## Problem details:
Once you reach the line containing "(* ===== verification/Cache.v ===== *)" in the data below, restate each line word for word up to and including the one containing "SequentialPrefetch_next.".

## Collected data entries:
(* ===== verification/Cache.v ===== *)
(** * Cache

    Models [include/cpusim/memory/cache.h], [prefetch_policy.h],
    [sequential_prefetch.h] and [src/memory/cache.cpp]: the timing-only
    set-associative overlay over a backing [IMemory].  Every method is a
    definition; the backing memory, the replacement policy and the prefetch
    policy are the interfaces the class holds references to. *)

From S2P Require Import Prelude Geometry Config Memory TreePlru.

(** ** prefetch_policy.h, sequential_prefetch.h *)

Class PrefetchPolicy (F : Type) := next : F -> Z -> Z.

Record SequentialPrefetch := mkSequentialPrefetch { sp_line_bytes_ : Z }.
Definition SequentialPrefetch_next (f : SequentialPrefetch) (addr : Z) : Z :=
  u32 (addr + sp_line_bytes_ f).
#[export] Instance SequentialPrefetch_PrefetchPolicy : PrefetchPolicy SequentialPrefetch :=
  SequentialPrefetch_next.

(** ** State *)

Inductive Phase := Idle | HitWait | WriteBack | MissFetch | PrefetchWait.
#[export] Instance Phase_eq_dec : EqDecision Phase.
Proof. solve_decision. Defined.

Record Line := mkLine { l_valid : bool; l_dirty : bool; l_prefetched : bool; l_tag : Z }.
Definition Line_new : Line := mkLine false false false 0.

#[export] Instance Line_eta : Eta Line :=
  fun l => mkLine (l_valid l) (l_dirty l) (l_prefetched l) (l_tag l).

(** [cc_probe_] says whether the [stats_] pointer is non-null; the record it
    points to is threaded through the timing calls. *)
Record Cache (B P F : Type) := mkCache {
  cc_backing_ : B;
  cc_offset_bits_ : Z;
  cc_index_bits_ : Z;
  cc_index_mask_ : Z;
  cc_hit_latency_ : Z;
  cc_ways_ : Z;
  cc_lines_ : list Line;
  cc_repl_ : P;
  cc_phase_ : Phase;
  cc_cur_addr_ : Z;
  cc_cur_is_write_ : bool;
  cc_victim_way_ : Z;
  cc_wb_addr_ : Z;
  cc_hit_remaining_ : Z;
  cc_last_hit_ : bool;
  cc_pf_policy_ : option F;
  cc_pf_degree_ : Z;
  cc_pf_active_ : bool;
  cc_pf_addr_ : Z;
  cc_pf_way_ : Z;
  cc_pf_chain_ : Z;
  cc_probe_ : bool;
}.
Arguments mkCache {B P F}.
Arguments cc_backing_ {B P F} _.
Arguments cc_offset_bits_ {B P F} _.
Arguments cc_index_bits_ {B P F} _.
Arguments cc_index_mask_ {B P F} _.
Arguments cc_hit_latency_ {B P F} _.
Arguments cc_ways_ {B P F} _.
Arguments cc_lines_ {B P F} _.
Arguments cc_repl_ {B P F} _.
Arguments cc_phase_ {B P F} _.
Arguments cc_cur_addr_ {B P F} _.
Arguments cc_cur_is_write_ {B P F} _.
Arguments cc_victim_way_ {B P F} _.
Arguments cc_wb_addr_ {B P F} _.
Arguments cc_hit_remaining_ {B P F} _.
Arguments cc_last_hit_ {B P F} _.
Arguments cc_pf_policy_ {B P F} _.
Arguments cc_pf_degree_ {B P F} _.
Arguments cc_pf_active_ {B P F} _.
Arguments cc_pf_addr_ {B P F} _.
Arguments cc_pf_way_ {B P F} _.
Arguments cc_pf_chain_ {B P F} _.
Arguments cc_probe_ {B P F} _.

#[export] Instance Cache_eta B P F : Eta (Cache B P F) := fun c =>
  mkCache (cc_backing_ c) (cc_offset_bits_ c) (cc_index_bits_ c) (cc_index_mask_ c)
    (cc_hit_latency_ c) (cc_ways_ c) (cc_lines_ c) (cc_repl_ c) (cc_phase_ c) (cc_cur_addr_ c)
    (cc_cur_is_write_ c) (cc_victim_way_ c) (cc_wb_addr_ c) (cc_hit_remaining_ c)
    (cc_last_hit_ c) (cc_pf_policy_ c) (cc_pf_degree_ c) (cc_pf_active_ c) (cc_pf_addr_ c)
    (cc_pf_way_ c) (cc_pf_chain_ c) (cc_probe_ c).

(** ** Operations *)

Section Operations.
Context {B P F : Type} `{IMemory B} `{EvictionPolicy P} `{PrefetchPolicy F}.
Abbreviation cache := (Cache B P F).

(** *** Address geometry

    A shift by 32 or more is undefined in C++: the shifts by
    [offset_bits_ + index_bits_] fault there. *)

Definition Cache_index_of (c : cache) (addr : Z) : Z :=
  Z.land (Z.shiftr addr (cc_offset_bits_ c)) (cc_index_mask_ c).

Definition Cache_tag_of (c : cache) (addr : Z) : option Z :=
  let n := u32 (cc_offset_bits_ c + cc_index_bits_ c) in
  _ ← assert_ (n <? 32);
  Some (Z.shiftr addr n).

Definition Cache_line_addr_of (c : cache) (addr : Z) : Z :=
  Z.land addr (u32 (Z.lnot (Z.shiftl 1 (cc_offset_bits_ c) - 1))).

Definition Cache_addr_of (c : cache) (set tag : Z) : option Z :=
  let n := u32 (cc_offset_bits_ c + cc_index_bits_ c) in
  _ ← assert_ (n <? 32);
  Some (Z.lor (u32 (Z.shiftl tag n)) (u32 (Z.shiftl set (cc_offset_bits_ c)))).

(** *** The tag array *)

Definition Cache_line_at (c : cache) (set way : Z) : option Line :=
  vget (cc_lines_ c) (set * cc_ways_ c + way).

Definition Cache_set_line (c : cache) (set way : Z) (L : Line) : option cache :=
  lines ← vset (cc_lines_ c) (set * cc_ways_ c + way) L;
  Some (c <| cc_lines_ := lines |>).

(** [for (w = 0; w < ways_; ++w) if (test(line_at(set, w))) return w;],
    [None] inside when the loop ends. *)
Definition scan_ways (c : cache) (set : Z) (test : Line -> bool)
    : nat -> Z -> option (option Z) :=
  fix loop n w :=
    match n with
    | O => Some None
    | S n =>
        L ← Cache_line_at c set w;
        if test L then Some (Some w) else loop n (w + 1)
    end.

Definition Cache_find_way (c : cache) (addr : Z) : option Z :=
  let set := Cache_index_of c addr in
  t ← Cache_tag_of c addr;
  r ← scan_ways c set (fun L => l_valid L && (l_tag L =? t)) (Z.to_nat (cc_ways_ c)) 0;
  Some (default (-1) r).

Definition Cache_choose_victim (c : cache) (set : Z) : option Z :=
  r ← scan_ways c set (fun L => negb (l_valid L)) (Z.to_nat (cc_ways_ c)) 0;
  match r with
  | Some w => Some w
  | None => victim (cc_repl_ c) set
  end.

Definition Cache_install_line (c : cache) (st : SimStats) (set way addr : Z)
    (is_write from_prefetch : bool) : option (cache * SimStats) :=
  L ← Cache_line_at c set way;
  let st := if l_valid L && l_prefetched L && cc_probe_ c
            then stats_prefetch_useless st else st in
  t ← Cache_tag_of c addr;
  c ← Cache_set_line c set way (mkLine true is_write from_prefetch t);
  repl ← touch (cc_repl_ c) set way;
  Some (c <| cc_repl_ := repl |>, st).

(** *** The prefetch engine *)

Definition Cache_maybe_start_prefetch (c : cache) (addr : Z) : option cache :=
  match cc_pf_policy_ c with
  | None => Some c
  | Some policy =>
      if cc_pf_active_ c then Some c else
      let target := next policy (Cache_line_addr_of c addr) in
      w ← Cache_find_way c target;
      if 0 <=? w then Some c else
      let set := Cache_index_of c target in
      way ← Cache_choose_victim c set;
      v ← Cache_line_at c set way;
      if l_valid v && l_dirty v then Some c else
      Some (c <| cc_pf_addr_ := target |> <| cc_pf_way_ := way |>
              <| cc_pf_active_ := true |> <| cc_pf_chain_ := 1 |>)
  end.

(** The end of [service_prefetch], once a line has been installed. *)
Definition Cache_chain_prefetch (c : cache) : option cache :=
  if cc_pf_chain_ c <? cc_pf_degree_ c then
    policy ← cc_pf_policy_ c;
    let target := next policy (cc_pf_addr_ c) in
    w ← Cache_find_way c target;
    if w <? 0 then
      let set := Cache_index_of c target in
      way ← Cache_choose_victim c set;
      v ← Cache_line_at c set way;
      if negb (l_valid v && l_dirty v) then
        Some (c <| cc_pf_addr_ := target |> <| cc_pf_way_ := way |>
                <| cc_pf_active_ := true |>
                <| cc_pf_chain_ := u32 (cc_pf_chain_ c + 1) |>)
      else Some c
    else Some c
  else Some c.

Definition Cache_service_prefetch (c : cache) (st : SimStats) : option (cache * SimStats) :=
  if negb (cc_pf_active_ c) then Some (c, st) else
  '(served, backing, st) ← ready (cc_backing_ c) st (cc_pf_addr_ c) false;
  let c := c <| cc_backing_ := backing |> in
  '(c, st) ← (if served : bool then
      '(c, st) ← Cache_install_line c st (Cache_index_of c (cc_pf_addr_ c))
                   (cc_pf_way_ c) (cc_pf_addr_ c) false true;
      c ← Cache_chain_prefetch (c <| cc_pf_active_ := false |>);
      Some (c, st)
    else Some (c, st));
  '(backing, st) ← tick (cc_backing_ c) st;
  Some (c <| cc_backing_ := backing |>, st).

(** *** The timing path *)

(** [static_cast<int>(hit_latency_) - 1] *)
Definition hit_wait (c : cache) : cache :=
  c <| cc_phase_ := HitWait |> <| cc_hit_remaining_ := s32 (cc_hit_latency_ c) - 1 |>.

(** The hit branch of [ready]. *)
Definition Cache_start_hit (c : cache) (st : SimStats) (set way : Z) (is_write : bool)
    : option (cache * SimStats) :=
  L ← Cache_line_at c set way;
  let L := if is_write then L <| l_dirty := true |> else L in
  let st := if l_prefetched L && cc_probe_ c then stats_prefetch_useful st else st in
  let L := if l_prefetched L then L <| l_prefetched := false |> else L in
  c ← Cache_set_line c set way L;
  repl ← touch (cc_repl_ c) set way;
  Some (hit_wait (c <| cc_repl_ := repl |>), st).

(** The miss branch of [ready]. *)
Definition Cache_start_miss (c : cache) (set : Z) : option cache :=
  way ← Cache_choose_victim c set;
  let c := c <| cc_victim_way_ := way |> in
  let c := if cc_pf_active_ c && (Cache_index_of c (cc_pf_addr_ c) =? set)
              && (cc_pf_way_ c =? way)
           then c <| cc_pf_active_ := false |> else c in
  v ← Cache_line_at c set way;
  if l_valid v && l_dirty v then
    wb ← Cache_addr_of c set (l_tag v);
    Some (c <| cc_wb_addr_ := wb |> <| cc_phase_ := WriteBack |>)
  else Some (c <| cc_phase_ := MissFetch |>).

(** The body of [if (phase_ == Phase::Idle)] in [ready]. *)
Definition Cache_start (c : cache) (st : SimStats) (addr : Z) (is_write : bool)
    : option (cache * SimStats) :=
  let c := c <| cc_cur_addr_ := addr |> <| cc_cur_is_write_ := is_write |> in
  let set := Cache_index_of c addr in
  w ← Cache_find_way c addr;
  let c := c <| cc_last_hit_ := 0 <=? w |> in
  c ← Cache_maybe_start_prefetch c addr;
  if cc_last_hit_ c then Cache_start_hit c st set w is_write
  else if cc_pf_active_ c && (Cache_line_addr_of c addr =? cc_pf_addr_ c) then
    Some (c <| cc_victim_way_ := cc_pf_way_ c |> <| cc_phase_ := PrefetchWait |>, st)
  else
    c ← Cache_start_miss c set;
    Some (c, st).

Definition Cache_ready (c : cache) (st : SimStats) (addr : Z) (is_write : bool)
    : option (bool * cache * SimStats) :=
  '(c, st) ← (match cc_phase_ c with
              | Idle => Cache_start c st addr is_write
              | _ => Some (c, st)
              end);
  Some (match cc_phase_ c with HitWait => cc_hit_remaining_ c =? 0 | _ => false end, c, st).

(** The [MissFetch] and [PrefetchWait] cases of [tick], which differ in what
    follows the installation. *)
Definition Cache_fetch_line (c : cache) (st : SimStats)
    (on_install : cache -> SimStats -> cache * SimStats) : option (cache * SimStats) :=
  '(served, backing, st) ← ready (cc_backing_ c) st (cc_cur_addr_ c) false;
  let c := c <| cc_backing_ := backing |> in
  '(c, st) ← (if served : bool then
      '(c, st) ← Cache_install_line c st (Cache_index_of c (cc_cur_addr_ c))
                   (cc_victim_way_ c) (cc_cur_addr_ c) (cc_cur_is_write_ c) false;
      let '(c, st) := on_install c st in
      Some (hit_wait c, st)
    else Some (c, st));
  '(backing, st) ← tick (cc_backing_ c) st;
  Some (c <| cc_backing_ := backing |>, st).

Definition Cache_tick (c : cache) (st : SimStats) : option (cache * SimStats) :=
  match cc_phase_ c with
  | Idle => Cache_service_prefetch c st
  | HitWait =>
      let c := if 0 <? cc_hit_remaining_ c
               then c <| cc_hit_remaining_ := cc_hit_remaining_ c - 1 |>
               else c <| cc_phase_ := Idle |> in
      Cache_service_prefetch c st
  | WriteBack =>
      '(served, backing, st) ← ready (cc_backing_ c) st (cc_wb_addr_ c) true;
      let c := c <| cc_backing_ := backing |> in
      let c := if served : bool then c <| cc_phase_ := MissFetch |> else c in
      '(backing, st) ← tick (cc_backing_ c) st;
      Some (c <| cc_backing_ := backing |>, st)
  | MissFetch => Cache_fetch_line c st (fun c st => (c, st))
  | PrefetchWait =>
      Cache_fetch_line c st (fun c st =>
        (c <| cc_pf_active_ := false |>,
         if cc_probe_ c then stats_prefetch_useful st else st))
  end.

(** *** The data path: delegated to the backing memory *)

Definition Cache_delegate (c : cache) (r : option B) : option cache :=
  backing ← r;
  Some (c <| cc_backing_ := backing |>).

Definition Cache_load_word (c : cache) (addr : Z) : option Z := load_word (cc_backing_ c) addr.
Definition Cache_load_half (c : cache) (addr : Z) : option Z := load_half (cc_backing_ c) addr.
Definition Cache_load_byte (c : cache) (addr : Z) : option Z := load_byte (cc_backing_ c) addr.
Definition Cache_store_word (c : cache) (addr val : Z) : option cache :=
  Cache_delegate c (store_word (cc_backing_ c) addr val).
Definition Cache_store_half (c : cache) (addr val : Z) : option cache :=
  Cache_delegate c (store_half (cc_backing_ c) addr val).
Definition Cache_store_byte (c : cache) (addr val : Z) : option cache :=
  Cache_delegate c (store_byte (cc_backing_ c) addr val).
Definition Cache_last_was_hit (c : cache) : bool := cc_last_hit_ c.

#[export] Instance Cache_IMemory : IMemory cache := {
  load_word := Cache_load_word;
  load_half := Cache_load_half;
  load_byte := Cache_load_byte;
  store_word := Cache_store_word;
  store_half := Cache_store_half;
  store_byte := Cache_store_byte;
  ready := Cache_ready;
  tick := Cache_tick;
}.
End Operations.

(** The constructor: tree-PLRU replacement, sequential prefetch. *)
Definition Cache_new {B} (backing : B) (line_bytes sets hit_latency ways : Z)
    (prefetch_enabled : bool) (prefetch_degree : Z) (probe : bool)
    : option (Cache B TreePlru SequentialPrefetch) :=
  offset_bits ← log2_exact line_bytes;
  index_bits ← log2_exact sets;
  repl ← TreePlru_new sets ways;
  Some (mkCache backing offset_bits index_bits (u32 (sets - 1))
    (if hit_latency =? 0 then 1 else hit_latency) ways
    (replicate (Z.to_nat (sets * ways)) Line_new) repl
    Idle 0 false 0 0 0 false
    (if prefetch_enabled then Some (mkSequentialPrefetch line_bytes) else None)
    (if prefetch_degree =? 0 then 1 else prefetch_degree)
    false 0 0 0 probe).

--

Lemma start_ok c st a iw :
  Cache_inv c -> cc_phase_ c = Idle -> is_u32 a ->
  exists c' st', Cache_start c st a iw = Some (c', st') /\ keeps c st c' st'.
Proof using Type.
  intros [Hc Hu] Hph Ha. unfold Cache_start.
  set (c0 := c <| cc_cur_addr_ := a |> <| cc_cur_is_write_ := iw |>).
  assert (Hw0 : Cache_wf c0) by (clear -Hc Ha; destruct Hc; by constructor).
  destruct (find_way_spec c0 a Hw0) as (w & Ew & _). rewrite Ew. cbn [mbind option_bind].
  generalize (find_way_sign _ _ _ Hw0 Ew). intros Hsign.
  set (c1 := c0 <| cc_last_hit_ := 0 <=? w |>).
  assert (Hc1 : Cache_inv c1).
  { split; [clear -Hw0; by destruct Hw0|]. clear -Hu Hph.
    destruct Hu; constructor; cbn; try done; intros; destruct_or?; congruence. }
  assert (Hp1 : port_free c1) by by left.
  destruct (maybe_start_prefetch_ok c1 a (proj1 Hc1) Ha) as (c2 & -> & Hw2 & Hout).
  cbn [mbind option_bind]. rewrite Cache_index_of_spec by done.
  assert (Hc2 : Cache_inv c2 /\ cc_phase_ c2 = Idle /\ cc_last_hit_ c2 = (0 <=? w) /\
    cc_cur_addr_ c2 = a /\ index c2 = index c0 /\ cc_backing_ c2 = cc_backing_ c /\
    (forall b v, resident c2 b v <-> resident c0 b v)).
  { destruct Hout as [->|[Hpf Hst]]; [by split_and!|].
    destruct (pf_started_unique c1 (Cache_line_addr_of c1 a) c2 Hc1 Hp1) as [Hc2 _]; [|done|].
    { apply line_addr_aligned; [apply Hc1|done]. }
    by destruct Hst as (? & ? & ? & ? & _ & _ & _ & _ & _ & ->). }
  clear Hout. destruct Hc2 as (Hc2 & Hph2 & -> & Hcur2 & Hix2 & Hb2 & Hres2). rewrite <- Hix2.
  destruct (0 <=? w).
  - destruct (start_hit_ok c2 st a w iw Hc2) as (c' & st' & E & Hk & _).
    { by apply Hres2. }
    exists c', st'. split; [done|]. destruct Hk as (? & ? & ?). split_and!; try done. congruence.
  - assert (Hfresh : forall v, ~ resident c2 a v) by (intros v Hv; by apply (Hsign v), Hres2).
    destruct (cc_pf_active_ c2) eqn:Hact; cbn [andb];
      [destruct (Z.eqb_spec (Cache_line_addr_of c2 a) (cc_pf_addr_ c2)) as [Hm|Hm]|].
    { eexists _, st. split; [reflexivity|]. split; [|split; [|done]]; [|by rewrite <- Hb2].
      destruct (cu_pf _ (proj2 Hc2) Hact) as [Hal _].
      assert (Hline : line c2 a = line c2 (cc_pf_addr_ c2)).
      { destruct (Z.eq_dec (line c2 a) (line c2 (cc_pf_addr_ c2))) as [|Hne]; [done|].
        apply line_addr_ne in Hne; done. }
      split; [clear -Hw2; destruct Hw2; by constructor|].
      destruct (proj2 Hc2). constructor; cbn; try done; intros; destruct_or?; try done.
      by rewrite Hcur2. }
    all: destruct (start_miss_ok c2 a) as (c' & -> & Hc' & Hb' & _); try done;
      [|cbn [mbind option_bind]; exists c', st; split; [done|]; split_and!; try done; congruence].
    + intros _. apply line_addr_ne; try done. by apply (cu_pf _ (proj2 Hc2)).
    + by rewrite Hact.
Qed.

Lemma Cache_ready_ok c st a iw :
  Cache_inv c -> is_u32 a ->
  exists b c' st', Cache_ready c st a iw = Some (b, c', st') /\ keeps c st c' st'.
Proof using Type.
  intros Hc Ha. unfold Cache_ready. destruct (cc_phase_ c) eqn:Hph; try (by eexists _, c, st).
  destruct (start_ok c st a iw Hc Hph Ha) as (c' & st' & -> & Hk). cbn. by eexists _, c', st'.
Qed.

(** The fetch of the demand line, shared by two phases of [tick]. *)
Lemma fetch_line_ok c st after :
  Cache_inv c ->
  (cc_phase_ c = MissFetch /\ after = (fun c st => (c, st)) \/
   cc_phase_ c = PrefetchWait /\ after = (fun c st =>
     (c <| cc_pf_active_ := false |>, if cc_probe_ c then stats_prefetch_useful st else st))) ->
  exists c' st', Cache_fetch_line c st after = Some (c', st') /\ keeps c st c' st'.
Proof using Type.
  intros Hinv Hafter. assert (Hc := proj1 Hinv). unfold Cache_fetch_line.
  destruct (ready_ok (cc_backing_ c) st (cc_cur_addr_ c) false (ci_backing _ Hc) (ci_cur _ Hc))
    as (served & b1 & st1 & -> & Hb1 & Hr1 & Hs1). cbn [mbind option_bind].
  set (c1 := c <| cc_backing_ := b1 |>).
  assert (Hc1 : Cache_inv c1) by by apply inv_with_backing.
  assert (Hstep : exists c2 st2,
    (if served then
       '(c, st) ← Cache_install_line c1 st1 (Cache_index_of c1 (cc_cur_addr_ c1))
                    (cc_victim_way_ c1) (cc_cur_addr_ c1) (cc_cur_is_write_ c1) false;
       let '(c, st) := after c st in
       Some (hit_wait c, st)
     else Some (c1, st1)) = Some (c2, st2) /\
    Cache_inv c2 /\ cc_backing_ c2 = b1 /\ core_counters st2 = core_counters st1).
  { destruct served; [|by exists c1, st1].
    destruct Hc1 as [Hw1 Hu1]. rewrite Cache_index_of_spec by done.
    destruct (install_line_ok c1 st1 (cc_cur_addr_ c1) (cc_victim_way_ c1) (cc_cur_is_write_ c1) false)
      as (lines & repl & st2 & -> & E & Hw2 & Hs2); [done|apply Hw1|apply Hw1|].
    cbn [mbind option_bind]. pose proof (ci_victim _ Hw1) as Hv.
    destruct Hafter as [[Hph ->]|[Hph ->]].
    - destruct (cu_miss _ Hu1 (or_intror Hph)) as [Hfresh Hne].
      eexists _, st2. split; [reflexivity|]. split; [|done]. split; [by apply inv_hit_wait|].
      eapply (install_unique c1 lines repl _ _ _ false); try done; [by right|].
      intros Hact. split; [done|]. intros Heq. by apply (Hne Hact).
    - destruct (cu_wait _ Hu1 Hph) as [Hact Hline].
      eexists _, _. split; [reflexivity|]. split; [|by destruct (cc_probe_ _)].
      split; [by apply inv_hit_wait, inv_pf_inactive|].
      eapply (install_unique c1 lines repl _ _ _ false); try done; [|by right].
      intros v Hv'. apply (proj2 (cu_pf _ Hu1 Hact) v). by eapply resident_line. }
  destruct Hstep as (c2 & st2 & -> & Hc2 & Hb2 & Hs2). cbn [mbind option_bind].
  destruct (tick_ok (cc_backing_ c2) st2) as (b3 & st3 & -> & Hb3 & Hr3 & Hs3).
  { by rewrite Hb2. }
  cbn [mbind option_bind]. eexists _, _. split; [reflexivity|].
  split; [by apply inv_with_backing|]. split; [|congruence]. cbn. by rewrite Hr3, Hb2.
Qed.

## Answer to this task:
(* ===== verification/Cache.v ===== *)
(** * Cache

    Models [include/cpusim/memory/cache.h], [prefetch_policy.h],
    [sequential_prefetch.h] and [src/memory/cache.cpp]: the timing-only
    set-associative overlay over a backing [IMemory].  Every method is a
    definition; the backing memory, the replacement policy and the prefetch
    policy are the interfaces the class holds references to. *)

From S2P Require Import Prelude Geometry Config Memory TreePlru.

(** ** prefetch_policy.h, sequential_prefetch.h *)

Class PrefetchPolicy (F : Type) := next : F -> Z -> Z.

Record SequentialPrefetch := mkSequentialPrefetch { sp_line_bytes_ : Z }.
Definition SequentialPrefetch_next (f : SequentialPrefetch) (addr : Z) : Z :=
  u32 (addr + sp_line_bytes_ f).
#[export] Instance SequentialPrefetch_PrefetchPolicy : PrefetchPolicy SequentialPrefetch :=
  SequentialPrefetch_next.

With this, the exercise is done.